La croix de perdition
devenait intolérable.
Le frottement d'une lourde étoffe contre le cuir de bottes. Un détail troublait le médecin depuis quelques instants. Il s'agissait là du seul son qu'avait apporté la voile avec elle. Rien d'autre. Aucun écho de pas, pas le moindre souffle. Rien que le frémissement d'une étoffe. Pourtant, l'ombre se mouvait, parfois trahie par la lune. Pourtant, Arnoldus en était maintenant certain : il ne traquait pas une puissance infaillible dotée de pouvoirs surnaturels, mais un homme.
Enfin, les bruits naquirent. Des petits coups rapides. Le cognement d'un ciseau contre la pierre. Un raclement étouffé. Plus rien, puis un long soupir de victoire. Un froissement de feuilles que l'on déplie. Alors qu'il ne le voyait pas, qu'il ne pouvait déchiffrer l'expression du visage de son ennemi, le médecin sentit son exultation. Elle éclatait, rayonnait tel un flot de lumière, se réverbérait contre les murs, ricochait jusque dans le coin où se terrait monsieur de Villanova, traversant la bibliothèque qui le cachait. Il tira sa courte épée et avança de deux pas en direction de la petite table de travail du surveillant du scriptorium. Il repoussa les volets qui occultaient les trois esconces alignées dessus. L'autre, accroupi au sol, se redressa d'un mouvement preste et se tourna, dévoilant la cache qu'il venait de desceller. Un trou ménagé sous une dalle de pierre, peut-être creusé par frère Henri lors d'une absence de frère Vivien afin de dissimuler les deux pages de manuscrit qu'il venait de découper. Le cœur remonta dans la gorge de monsieur de Villanova.
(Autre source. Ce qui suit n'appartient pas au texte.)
(** Some character of the string is in the category Cc: U+0000..U+001F, U+007F
    and U+0080..U+009F, the last encoded [C2 80]..[C2 9F]. *)
Fixpoint any_control (l : list ascii) : bool :=
  match l with
  | [] => false
  | x :: l' =>
      (code x <=? 31) || (code x =? 127)
      || ((code x =? 194) && match l' with y :: _ => in_range 128 159 y | [] => false end)
      || any_control l'
  end.

(** ** [to_be_bytes]: the last [n] bytes of a number, highest first *)

Fixpoint be_bytes (n : nat) (z : Z) : list ascii :=
  match n with
  | O => []
  | S n => be_bytes n (z / 256) ++ [chr (z mod 256)]
  end.

(** ** [str::parse::<u64>] *)

Fixpoint parse_digits (acc : Z) (l : list ascii) : option Z :=
  match l with
  | [] => Some acc
  | x :: l =>
      if is_ascii_digit x
      then let acc := acc * 10 + (code x - 48) in
           if acc <=? 2 ^ 64 - 1 then parse_digits acc l else None
      else None
  end.
Definition parse_u64 (s : string) : option Z :=
  match bytes s with
  | [] => None
  | x :: l => if (code x =? 43) && negb (eqb l []) then parse_digits 0 l
              else parse_digits 0 (x :: l)
  end.

(** ** Lemmas *)

Lemma str_bytes s : str (bytes s) = s.
Proof. apply String.string_of_list_ascii_of_string. Qed.
Lemma bytes_str l : bytes (str l) = l.
Proof. apply String.list_ascii_of_string_of_list_ascii. Qed.

Global Instance bytes_inj : Inj (=) (=) bytes.
Proof. intros a b H. by rewrite <- (str_bytes a), H, str_bytes. Qed.
Global Instance str_inj : Inj (=) (=) str.
Proof. intros a b H. by rewrite <- (bytes_str a), H, bytes_str. Qed.

Lemma bytes_app a b : bytes (a +:+ b) = bytes a ++ bytes b.
Proof. induction a as [|x a IH]; simpl; [done|]. by rewrite IH. Qed.
Lemma str_app_assoc a b c : a +:+ (b +:+ c) = (a +:+ b) +:+ c.
Proof. apply (inj bytes). by rewrite !bytes_app, app_assoc. Qed.
Lemma code_chr n : 0 ≤ n < 256 → code (chr n) = n.
Proof. intros Hn. unfold code, chr. rewrite N_ascii_embedding; lia. Qed.
Lemma length_be_bytes n z : length (be_bytes n z) = n.
Proof. revert z. induction n as [|n IH]; intros z; simpl; [done|]. rewrite length_app, IH. simpl. lia. Qed.
Lemma be_bytes_inj n z z' :
  0 ≤ z < 256 ^ Z.of_nat n → 0 ≤ z' < 256 ^ Z.of_nat n → be_bytes n z = be_bytes n z' → z = z'.
Proof.
  revert z z'. induction n as [|n IH]; intros z z' Hz Hz'; [simpl in *; lia|].
  rewrite Nat2Z.inj_succ, Z.pow_succ_r in Hz, Hz' by lia. cbn [be_bytes].
  intros [Hhi [= Hlo]]%app_inj_tail_iff.
  assert (z / 256 = z' / 256) by (apply IH; [Z.to_euclidean_division_equations; lia..|done]).
  assert (z mod 256 = z' mod 256); [|Z.to_euclidean_division_equations; lia].
  rewrite <- (code_chr (z mod 256)), <- (code_chr (z' mod 256)), Hlo by (apply Z.mod_pos_bound; lia).
  done.
Qed.
Lemma length_bytes s : length (bytes s) = String.length s.
Proof. induction s; simpl; congruence. Qed.
Lemma str_len_bytes s : str_len s = zlen (bytes s).
Proof. unfold str_len, zlen. by rewrite length_bytes. Qed.
Lemma str_is_empty_true s : str_is_empty s = true ↔ s = "".
Proof. by destruct s. Qed.
Lemma str_is_empty_false s : str_is_empty s = false ↔ s ≠ "".
Proof. by destruct s. Qed.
Il ne prononça que quatre mots, de peur d'être incapable de terminer une phrase plus longue :
– Je vous attendais, monsieur.
Il était d'une suffocante beauté, très grand, mince sans maigreur, la pâleur de sa peau encore soulignée par ses cheveux aile de corbeau, mi-longs et ondulés.
Une voix grave et lente répondit :
– Vous avez eu tort, monsieur.
– Remettez-moi ces deux feuillets et brisons-la.
Un rire de gorge :
– Allons, vous savez bien que l'un de nous doit trépasser cette nuit. Je vous sens depuis si longtemps que j'ai parfois le sentiment trompeur que vous êtes devenu mon meilleur ami. Toutes les amitiés ont un terme. La mort, souvent.
– Dieu est avec moi.
– Êtes-vous bien certain, monsieur de Villanova, qu'Il ne s'est pas plutôt rangé à mes côtés ? Après tout, ne suis-je pas une preuve vivante – non morte, du moins – de Son indiscutable existence ?
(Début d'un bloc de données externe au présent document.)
(** C39. Continuation: the cursor a search returns decodes to one source for each
    platform whose answer offered a cursor, in the order of the groups: the plugin
    that answered and the cursor it gave.  It is accepted by the next search with
    the same query and filters over the same candidates, which asks exactly these
    plugins again, each with its own cursor and without fallback. *)
Theorem search_continues `{!EncodingLaws B, !CursorJsonLaws J}
    completion input out candidates encoded input' :
  completes completion →
  list_candidates RouteSearch = Ok candidates →
  Forall (λ c, PluginId_parse (PluginId_as_str (candidate_plugin_id c))
               = Ok (candidate_plugin_id c)) candidates →
  search invoke list_candidates completion input = Ok out →
  AggregatedSearchResult_next_cursor out = Some encoded →
  search_query input' = search_query input → search_filters input' = search_filters input →
  ∃ groups0 allow offers sources groups,
    prepare_groups (search_selected candidates input) (search_cursor input) (search_binding input)
      = Ok (groups0, allow) ∧
    Forall2 (offered input allow) groups0 offers ∧ sources = omap id offers ∧
    sources_ok sources ∧ decode_cursor encoded (search_binding input') = Ok sources ∧
    prepare_groups (search_selected candidates input') (Some encoded) (search_binding input')
      = Ok (groups, false) ∧
    Forall2 (λ s g, ∃ c, c ∈ search_selected candidates input' ∧
      candidate_platform_id c = SourceCursor_platform_id s ∧
      candidate_plugin_id c = SourceCursor_plugin_id s ∧
      g = mkCursorCandidateGroup [c] (Some (SourceCursor_cursor s))) sources groups.
Proof.
  intros Hc Hcand Hids
    (cands & groups & allow & work & next & Hcand' & Hprep & [Hfst Hpage] & Henc & ->)%search_Ok
    Hnext Hq Hf; [|done].
  rewrite Hcand in Hcand'. injection Hcand' as <-. simpl in Hnext. subst next.
  assert (search_binding input' = search_binding input) as ->
    by (unfold search_binding; congruence).
  assert (search_selected candidates input' = search_selected candidates input) as ->
    by (unfold search_selected; congruence).
  destruct (prepare_groups_ok _ _ _ _ _ Hprep) as [platforms Hgroups].
  pose proof (search_work_groups _ _ _ _ Hgroups Hfst) as Hw.
  destruct (search_next_platforms _ input allow _ _ Hw) as [_ Hsrc].
  set (sources := omap _ _) in *.
  destruct (resolve_sources _ _ Hsrc) as (groups' & Hmap & Hpin).
  pose proof (encode_cursor_Some _ _ _ Henc) as (Hok & _ & fp & _ & Hfp & _).
  assert (decode_cursor encoded (search_binding input) = Ok sources) as Hdecode.
  2: { exists groups, allow, (platform_search_next_cursor <$> (search_run input allow <$> work)).
       exists sources, groups'. split; [done|]. split; [by apply search_runs_offered|].
       split; [apply omap_fmap_id|]. split; [done|]. split; [done|]. split; [|done].
       unfold prepare_groups. rewrite Hdecode. simpl. by rewrite Hmap. }
  assert (plugin_ids_valid sources) as Hvalid.
  { eapply Forall_impl; [exact Hsrc|]. intros s (c & cursor & Hsel & -> & _). simpl.
    apply select_candidates_elem in Hsel as [Hin _]. by eapply Forall_forall in Hids. }
  rewrite (cursor_decode_encode _ _ _ _ _ Henc Hvalid Hfp). by case_decide.
Qed.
– Blasphème ! rugit le savant.
– Ah, que vous aimez donc tous ce terme qui vous permet de reléguer l'autre parmi les impies et de vous absoudre à peu d'efforts !
– Les feuilles, monsieur.
Arnaud Amalric avança de trois pas en direction du médecin qui leva sa lame :
– Il vous faudra me les arracher, et je doute que vous y parveniez.
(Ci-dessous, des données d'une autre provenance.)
(* ===== verification/PolicyFacts.v ===== *)
(** * Properties of the network policy

    Lemmas and properties of [Policy]: what a manifest's host pattern allows,
    which addresses count as public, and what an authorized or redirected
    target guarantees. *)

From S2P Require Import Prelude Text Std Domain Foreign CredentialContract Policy.

(** ** Host names *)

Definition label_byte (c : ascii) : bool :=
  is_ascii_lowercase c || is_ascii_digit c || eqb c "-"%char.

Lemma valid_label_bytes label c :
  valid_label label = true → c ∈ bytes label → label_byte c = true.
Proof. unfold valid_label. intros H Hc. bool_prop. by eapply str_all_true in Hc. Qed.

Lemma valid_label_ne label : valid_label label = true → bytes label ≠ [].
Proof. unfold valid_label. intros H. bool_prop. by destruct label. Qed.

Lemma valid_hostname_labels host :
  valid_hostname host = true →
  Forall (λ w, valid_label (str w) = true) (split_bytes "."%char (bytes host)).
Proof.
  unfold valid_hostname. destruct (_ || _); [done|]. unfold split.
  rewrite forallb_forall. intros H. apply Forall_forall. intros w Hw.
  apply H, in_map, list_elem_of_In, Hw.
Qed.

Lemma valid_hostname_bytes host c :
  valid_hostname host = true → c ∈ bytes host → c = "."%char ∨ label_byte c = true.
Proof.
  intros Hv%valid_hostname_labels. rewrite <- (split_bytes_join "."%char (bytes host)) at 1.
  intros [->|(w & Hw & Hc)]%join_bytes_elem; [by left|right].
  rewrite Forall_forall in Hv. eapply valid_label_bytes; [by apply Hv|by rewrite bytes_str].
Qed.

Lemma join_bytes_last c ws :
  ws ≠ [] → Forall (λ w, w ≠ []) ws →
  ∃ l w x, join_bytes c ws = l ++ [x] ∧ w ∈ ws ∧ x ∈ w.
Proof.
  intros Hne Hall. induction Hall as [|w ws Hw Hall IH]; [done|].
  destruct ws as [|w' ws]; cbn [join_bytes].
  - destruct (exists_last Hw) as (l & x & ->). exists l, (l ++ [x]), x. set_solver.
  - destruct IH as (l & w'' & x & Heq & ? & ?); [done|].
    exists (w ++ c :: l), w'', x. cbn [join_bytes] in Heq. rewrite Heq.
    split_and!; [by rewrite <- app_assoc|set_solver|done].
Qed.

Lemma valid_hostname_last host :
  valid_hostname host = true → ∃ l x, bytes host = l ++ [x] ∧ x ≠ "."%char.
Proof.
  intros Hv%valid_hostname_labels.
  destruct (join_bytes_last "."%char (split_bytes "."%char (bytes host)))
    as (l & w & x & Heq & Hw & Hx).
  { apply split_bytes_ne. }
  { eapply Forall_impl; [exact Hv|]. intros w Hw%valid_label_ne. by rewrite bytes_str in Hw. }
  rewrite split_bytes_join in Heq. exists l, x. split; [done|].
  pose proof (split_bytes_free "."%char (bytes host)) as Hfree.
  rewrite Forall_forall in Hfree. intros ->. by apply Hfree in Hw.
Qed.

Lemma label_byte_lowercase c : label_byte c = true → byte_to_lowercase c = c.
Proof.
  unfold label_byte, byte_to_lowercase.
  destruct (is_ascii_uppercase c) eqn:E; [|done].
  unfold is_ascii_uppercase, is_ascii_lowercase, is_ascii_digit, in_range in *. bool_prop.
  intros [[?|?]%orb_prop|?]%orb_prop; bool_prop; [lia..|]. subst. vm_compute in H0. done.
Qed.

(** A valid host name is its own normal form. *)
Lemma normalize_host_valid host : valid_hostname host = true → normalize_host host = host.
Proof.
  intros Hv. unfold normalize_host, trim_end_matches, to_ascii_lowercase. apply (inj bytes).
  rewrite bytes_str, bytes_str.
  destruct (valid_hostname_last _ Hv) as (l & x & Heq & Hx).
  assert (rev (drop_while (eqb "."%char) (rev (bytes host))) = bytes host) as ->.
  { rewrite Heq, rev_app_distr. simpl. destruct (eqb _ x) eqn:E; bool_prop; [by subst|].
    simpl. by rewrite rev_involutive. }
  rewrite <- (map_id (bytes host)) at 2. apply map_ext_in. intros c Hc.
  destruct (valid_hostname_bytes host c Hv) as [->|Hb]; [by apply list_elem_of_In|done|].
  by apply label_byte_lowercase.
Qed.

Lemma normalize_host_idemp_bytes host c :
  c ∈ bytes (normalize_host host) → is_ascii_uppercase c = false.
Proof.
  unfold normalize_host, to_ascii_lowercase. rewrite bytes_str.
  intros (x & <- & _)%list_elem_of_In%in_map_iff. unfold byte_to_lowercase.
  destruct (is_ascii_uppercase x) eqn:E; [|done].
  unfold is_ascii_uppercase, in_range in *. bool_prop.
  assert (code (chr (code x + 32)) = code x + 32) as ->.
  { unfold code, chr in *. rewrite N_ascii_embedding; [lia|]. lia. }
  apply andb_false_iff. right. apply Z.leb_gt. lia.
Qed.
Un long regard noir qui semblait dépourvu de cornée se posa sur le médecin. Arnoldus frissonna, se détestant de cette réaction dont il ignorait si elle était de peur ou d'expectative. La redoutable fascination que sécrétait cet homme. Arnoldus de Villanova lutta pied à pied contre l'espèce de léthargie qui l'engourdissait progressivement, inclinant la pointe de sa courte épée vers le sol. Rassemblant toute sa volonté, il déclara :
– J'ai cru voir en vous le diable. C'était trop d'honneur que je vous faisais, que nous vous faisions. J'ai pensé me battre contre un ennemi démesuré. (Monsieur de Villanova pouffa.) Imaginez, je redoutais de me confronter à vous. Quel sot je faisais, mais quel soulagement. Car vous n'êtes rien. Sauf, peut-être, un privé d'esprit. Tout simplement un dément digne d'une maison de charité 2 .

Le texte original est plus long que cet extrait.